• [What you are asked to do] The lines from the start of the data up to and including the one with "head = stored_hash" should be returned exactly, and nothing else.

• [Provided records]

Lemma linked_app prev pos rows1 rows2 head :
  linked prev pos (rows1 ++ rows2) head ↔
  ∃ mid, linked prev pos rows1 mid ∧ linked mid (pos + len rows1) rows2 head.
Proof.
  revert prev pos. induction rows1 as [| r rows1 IH]; intros prev pos; cbn [app].
  - unfold len; simpl. rewrite Z.add_0_r. split; [| intros (? & H & ?); by inversion H; subst].
    intros. exists prev. split; [constructor | done].
  - replace (pos + len (r :: rows1)) with (pos + 1 + len rows1) by (unfold len; simpl; lia).
    split.
    + inversion 1; subst. edestruct IH as [[mid [??]] _]; [done |].
      exists mid. split; [by constructor | done].
    + intros (mid & H1 & H2). inversion H1; subst. constructor; try done.
      apply IH. eauto.
Qed.

Lemma linked_nil_inv prev pos head : linked prev pos [] head → head = prev.
Proof. by inversion 1. Qed.

Lemma linked_head_fun prev pos rows h1 h2 :
  linked prev pos rows h1 → linked prev pos rows h2 → h1 = h2.
Proof. intros H1. revert h2. induction H1; inversion 1; subst; auto. Qed.

Lemma linked_lookup prev pos rows head i r :
  linked prev pos rows head → rows !! i = Some r →
  stream_position (input r) = pos + Z.of_nat i ∧ stored_hash r = compute_event_hash (input r).
Proof.
  intros H. revert i. induction H as [| prev pos r' rows head Hp Hs Hg Hh H IH]; intros i Hi;
    [by rewrite lookup_nil in Hi |].
  destruct i as [| i]; simplify_eq/=; [split; [lia | done] |].
  destruct (IH i Hi). split; [lia | done].
Qed.

Lemma linked_last prev pos rows r head :
  linked prev pos (rows ++ [r]) head →
  head = stored_hash r ∧ linked prev pos rows (stored_prev r) ∧
  stream_position (input r) = pos + len rows ∧ stored_hash r = compute_event_hash (input r).
Proof.
  intros (mid & H1 & H2)%linked_app. inversion H2 as [| ??????? Hg ? H3]; subst.
  inversion H3; subst. eauto.
Qed.

(** *** The walk decides it *)

Inductive row_fault (prev : EventHash) (pos : Z) (r : StreamRow) : ChainBreak → Prop :=
  | fault_gap : stream_position (input r) ≠ pos → row_fault prev pos r PositionGap
  | fault_genesis_zero :
      stream_position (input r) = pos → pos = 0 → stored_prev r ≠ genesis_hash →
      row_fault prev pos r NonGenesisAtZero
  | fault_genesis_later :
      stream_position (input r) = pos → pos ≠ 0 → stored_prev r = genesis_hash →
      row_fault prev pos r GenesisAtNonZero
  | fault_prev :
      stream_position (input r) = pos → stored_prev r ≠ prev →
      (pos = 0 → stored_prev r = genesis_hash) → (pos ≠ 0 → stored_prev r ≠ genesis_hash) →
      row_fault prev pos r PrevMismatch
  | fault_hash :
      stream_position (input r) = pos → stored_prev r = prev →
      (pos ≠ 0 → prev ≠ genesis_hash) → stored_hash r ≠ compute_event_hash (input r) →
      row_fault prev pos r HashMismatch.

Definition last_position (pos lastp : Z) (rows : list StreamRow) : Z :=
  match rows with [] => lastp | _ => pos + len rows - 1 end.
(** The text of the two release messages that name a reason. *)
Definition ReleaseReason_debug (r : ReleaseReason) : string :=
  match r with
  | RL_Timer => "Timer"
  | RL_Admin => "Admin"
  | RL_PolicyReEvaluation => "PolicyReEvaluation"
  | RL_Curator => "Curator"
  end.

Definition release_field_error (r : ReleaseReason) (what : string) : DomainError :=
  Validation [Lit "ArtifactReleased { released_by: "; ArgStr (ReleaseReason_debug r); Lit " } ";
              Lit what].

Definition ArtifactReleased_validate (e : ArtifactReleased) : DomainResult unit :=
  _ ← match released_by e with
      | RL_Admin | RL_Curator =>
          if negb (is_some (released_by_user_id e)) then
            Err (release_field_error (released_by e) "requires released_by_user_id")
          else if negb (is_some (justification e)) then
            Err (release_field_error (released_by e) "requires justification")
          else Ok ()
      | RL_Timer | RL_PolicyReEvaluation =>
          if is_some (released_by_user_id e) then
            Err (release_field_error (released_by e) "must not carry released_by_user_id")
          else if is_some (justification e) then
            Err (release_field_error (released_by e) "must not carry justification")
          else Ok ()
      end;
  validate_optional_string "justification" (justification e) 512.

Definition ArtifactIngested_validate (e : ArtifactIngested) : DomainResult unit :=
  _ ← validate_string "name" (ai_name e) MAX_NAME_LEN;
  validate_optional_string "version" (ai_version e) MAX_NAME_LEN.

Definition ScanRequested_validate (e : ScanRequested) : DomainResult unit :=
  validate_string "scanner" (sr_scanner e) MAX_SCANNER_LEN.

Definition ScanIndeterminate_validate (e : ScanIndeterminate) : DomainResult unit :=
  _ ← validate_string "scanner" (si_scanner e) MAX_SCANNER_LEN;
  validate_string "reason" (si_reason e) MAX_REASON_LEN.

Definition ProvenanceVerified_validate (e : ProvenanceVerified) : DomainResult unit :=
  _ ← validate_string "backend" (pv_backend e) MAX_SCANNER_LEN;
  _ ← validate_string "signer.issuer" (issuer (signer e)) MAX_NAME_LEN;
  _ ← validate_string "signer.san" (san (signer e)) MAX_NAME_LEN;
  validate_optional_string "predicate_type" (predicate_type e) MAX_NAME_LEN.

Definition ProvenanceRejected_validate (e : ProvenanceRejected) : DomainResult unit :=
  validate_string "backend" (pj_backend e) MAX_SCANNER_LEN.

Definition MAX_NOTES_LEN : Z := 4096.

Definition ApprovalDecided_validate (e : ApprovalDecided) : DomainResult unit :=
  validate_optional_string "notes" (notes e) MAX_NOTES_LEN.

Definition PromotionRejected_validate (e : PromotionRejected) : DomainResult unit :=
  validate_string "reason" (pmr_reason e) MAX_REASON_LEN.

Definition ArtifactDeleted_validate (e : ArtifactDeleted) : DomainResult unit :=
  validate_string "path" (ad_path e) MAX_PATH_LEN.

(** [!c.is_finite() || c < 0.0 || c > 10.0]. *)
Definition cvss_out_of_range (c : f32) : bool :=
  negb (f32_is_finite c) || f32_lt c f32_zero || f32_lt f32_ten c.

Definition is_observed_source (s : option FindingAgeAnchorSource) : bool :=
  match s with None | Some FirstObservation => true | Some (AdvisoryPublication _) => false end.

(** The offending score at the end of the [max_cvss] message is not kept. *)
Definition ExpirationReason_validate (r : ExpirationReason) : DomainResult unit :=
  match r with
  | ER_Manual _ reason =>
      if strlen reason =? 0 then
        Err (Validation [Lit "ExpirationReason::Manual reason must not be empty"])
      else if MAX_REASON_LEN <? strlen reason then
        Err (Validation [Lit "ExpirationReason::Manual reason exceeds the maximum length of ";
                         ArgInt MAX_REASON_LEN; Lit " (got "; ArgInt (strlen reason); Lit ")"])
      else Ok ()
  | ER_KeepLastN keep total rank =>
      if rank =? 0 then
        Err (Validation [Lit "ExpirationReason::KeepLastN rank is 1-based and must be >= 1"])
      else if total <? rank then
        Err (Validation [Lit "ExpirationReason::KeepLastN rank ("; ArgInt rank;
                         Lit ") cannot exceed total ("; ArgInt total; Lit ")"])
      else if rank <=? keep then
        Err (Validation [Lit "ExpirationReason::KeepLastN records an expiry but rank ("; ArgInt rank;
                         Lit ") is within the keep window ("; ArgInt keep; Lit ") — not an expiry"])
      else Ok ()
  | ER_SecurityFinding _ max_cvss count _ known_since known_since_source latest_scan_at =>
      if count =? 0 then
        Err (Validation [Lit "ExpirationReason::SecurityFinding must carry at least one finding"])
      else if match max_cvss with Some c => cvss_out_of_range c | None => false end then
        Err (Validation [Lit "ExpirationReason::SecurityFinding max_cvss must be a finite score ";
                         Lit "within [0.0, 10.0]"])
      else if negb (is_some known_since) && is_some known_since_source then
        Err (Validation [Lit "ExpirationReason::SecurityFinding carries a known_since_source ";
                         Lit "without a known_since date"])
      else if is_observed_source known_since_source &&
              match known_since with Some k => latest_scan_at <? k | None => false end then
        Err (Validation [Lit "ExpirationReason::SecurityFinding latest_scan_at precedes known_since"])
      else Ok ()
  | ER_AgeExceeded _ _ | ER_UnusedTtl _ _ => Ok ()
  end.

Definition ArtifactExpired_validate (e : ArtifactExpired) : DomainResult unit :=
  _ ← validate_string "policy_name" (ax_policy_name e) MAX_NAME_LEN;
  ExpirationReason_validate (ax_reason e).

• [Response to the exercise]
Lemma linked_app prev pos rows1 rows2 head :
  linked prev pos (rows1 ++ rows2) head ↔
  ∃ mid, linked prev pos rows1 mid ∧ linked mid (pos + len rows1) rows2 head.
Proof.
  revert prev pos. induction rows1 as [| r rows1 IH]; intros prev pos; cbn [app].
  - unfold len; simpl. rewrite Z.add_0_r. split; [| intros (? & H & ?); by inversion H; subst].
    intros. exists prev. split; [constructor | done].
  - replace (pos + len (r :: rows1)) with (pos + 1 + len rows1) by (unfold len; simpl; lia).
    split.
    + inversion 1; subst. edestruct IH as [[mid [??]] _]; [done |].
      exists mid. split; [by constructor | done].
    + intros (mid & H1 & H2). inversion H1; subst. constructor; try done.
      apply IH. eauto.
Qed.

Lemma linked_nil_inv prev pos head : linked prev pos [] head → head = prev.
Proof. by inversion 1. Qed.

Lemma linked_head_fun prev pos rows h1 h2 :
  linked prev pos rows h1 → linked prev pos rows h2 → h1 = h2.
Proof. intros H1. revert h2. induction H1; inversion 1; subst; auto. Qed.

Lemma linked_lookup prev pos rows head i r :
  linked prev pos rows head → rows !! i = Some r →
  stream_position (input r) = pos + Z.of_nat i ∧ stored_hash r = compute_event_hash (input r).
Proof.
  intros H. revert i. induction H as [| prev pos r' rows head Hp Hs Hg Hh H IH]; intros i Hi;
    [by rewrite lookup_nil in Hi |].
  destruct i as [| i]; simplify_eq/=; [split; [lia | done] |].
  destruct (IH i Hi). split; [lia | done].
Qed.

Lemma linked_last prev pos rows r head :
  linked prev pos (rows ++ [r]) head →
  head = stored_hash r ∧ linked prev pos rows (stored_prev r) ∧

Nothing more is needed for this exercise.